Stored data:
###

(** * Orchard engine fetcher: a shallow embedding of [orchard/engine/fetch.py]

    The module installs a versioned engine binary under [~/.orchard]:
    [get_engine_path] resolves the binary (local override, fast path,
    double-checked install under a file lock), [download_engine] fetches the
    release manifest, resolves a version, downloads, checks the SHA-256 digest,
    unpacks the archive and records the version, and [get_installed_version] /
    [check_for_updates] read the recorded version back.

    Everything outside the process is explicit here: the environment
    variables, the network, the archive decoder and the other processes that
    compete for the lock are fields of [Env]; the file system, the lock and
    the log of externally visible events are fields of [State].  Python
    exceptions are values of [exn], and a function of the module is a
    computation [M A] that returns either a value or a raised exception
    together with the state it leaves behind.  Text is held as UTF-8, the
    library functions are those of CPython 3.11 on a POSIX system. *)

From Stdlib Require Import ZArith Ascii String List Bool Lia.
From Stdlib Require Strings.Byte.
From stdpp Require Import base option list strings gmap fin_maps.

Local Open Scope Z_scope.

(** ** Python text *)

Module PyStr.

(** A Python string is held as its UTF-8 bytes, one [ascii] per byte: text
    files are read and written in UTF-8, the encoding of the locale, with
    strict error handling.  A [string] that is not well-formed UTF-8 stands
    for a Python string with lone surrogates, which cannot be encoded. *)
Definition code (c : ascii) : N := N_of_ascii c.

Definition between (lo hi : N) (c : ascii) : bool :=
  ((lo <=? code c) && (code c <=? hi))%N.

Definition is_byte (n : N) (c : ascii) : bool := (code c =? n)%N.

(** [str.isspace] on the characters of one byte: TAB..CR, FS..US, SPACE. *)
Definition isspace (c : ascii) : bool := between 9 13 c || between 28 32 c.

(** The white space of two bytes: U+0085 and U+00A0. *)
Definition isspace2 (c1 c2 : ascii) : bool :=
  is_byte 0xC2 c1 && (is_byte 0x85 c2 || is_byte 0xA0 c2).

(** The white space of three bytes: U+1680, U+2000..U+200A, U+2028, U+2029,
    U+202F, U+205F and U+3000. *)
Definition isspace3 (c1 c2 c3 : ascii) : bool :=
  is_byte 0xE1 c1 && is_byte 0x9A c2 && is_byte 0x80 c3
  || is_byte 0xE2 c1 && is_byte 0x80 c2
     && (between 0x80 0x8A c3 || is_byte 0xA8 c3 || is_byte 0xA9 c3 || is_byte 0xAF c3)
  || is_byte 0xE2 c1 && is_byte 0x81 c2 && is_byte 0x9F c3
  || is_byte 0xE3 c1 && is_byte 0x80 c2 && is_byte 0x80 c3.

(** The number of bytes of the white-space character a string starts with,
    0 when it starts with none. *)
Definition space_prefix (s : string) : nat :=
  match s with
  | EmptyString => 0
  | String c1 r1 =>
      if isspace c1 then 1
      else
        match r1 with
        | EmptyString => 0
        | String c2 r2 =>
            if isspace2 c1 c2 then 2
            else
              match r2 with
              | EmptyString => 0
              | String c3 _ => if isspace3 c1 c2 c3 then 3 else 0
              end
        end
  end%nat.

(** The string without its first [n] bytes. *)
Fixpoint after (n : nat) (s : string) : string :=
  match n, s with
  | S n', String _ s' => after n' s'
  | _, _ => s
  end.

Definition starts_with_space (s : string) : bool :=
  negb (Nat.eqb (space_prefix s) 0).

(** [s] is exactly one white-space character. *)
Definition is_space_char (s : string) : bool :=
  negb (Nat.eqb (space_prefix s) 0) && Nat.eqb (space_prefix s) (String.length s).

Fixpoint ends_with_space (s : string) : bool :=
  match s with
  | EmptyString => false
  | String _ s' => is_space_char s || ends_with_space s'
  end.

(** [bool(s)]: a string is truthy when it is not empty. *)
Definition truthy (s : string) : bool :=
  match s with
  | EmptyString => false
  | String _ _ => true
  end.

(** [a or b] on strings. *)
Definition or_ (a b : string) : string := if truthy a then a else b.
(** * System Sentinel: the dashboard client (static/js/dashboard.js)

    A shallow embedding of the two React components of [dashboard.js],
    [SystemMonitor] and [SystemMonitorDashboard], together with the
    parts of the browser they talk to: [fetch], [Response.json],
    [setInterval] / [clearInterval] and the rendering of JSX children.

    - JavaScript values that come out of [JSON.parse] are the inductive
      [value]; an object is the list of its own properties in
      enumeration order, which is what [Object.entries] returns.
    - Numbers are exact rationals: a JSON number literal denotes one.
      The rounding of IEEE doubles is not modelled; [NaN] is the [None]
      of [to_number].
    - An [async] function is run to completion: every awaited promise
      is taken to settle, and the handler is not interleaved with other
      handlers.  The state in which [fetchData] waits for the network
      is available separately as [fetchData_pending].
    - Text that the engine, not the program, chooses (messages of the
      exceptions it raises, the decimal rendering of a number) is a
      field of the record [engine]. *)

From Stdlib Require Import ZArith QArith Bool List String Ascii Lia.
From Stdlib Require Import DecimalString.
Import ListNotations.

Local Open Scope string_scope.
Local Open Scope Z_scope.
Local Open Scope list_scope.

###

WORK INSTRUCTION =
Looking at the records above, return exactly the lines from the line with "(** [str.isspace] on" to the line with "U+202F, U+205F and U+3000. *)", both ends included.

YOUR SOLUTION =
(** [str.isspace] on the characters of one byte: TAB..CR, FS..US, SPACE. *)
Definition isspace (c : ascii) : bool := between 9 13 c || between 28 32 c.

(** The white space of two bytes: U+0085 and U+00A0. *)
Definition isspace2 (c1 c2 : ascii) : bool :=
  is_byte 0xC2 c1 && (is_byte 0x85 c2 || is_byte 0xA0 c2).

(** The white space of three bytes: U+1680, U+2000..U+200A, U+2028, U+2029,
    U+202F, U+205F and U+3000. *)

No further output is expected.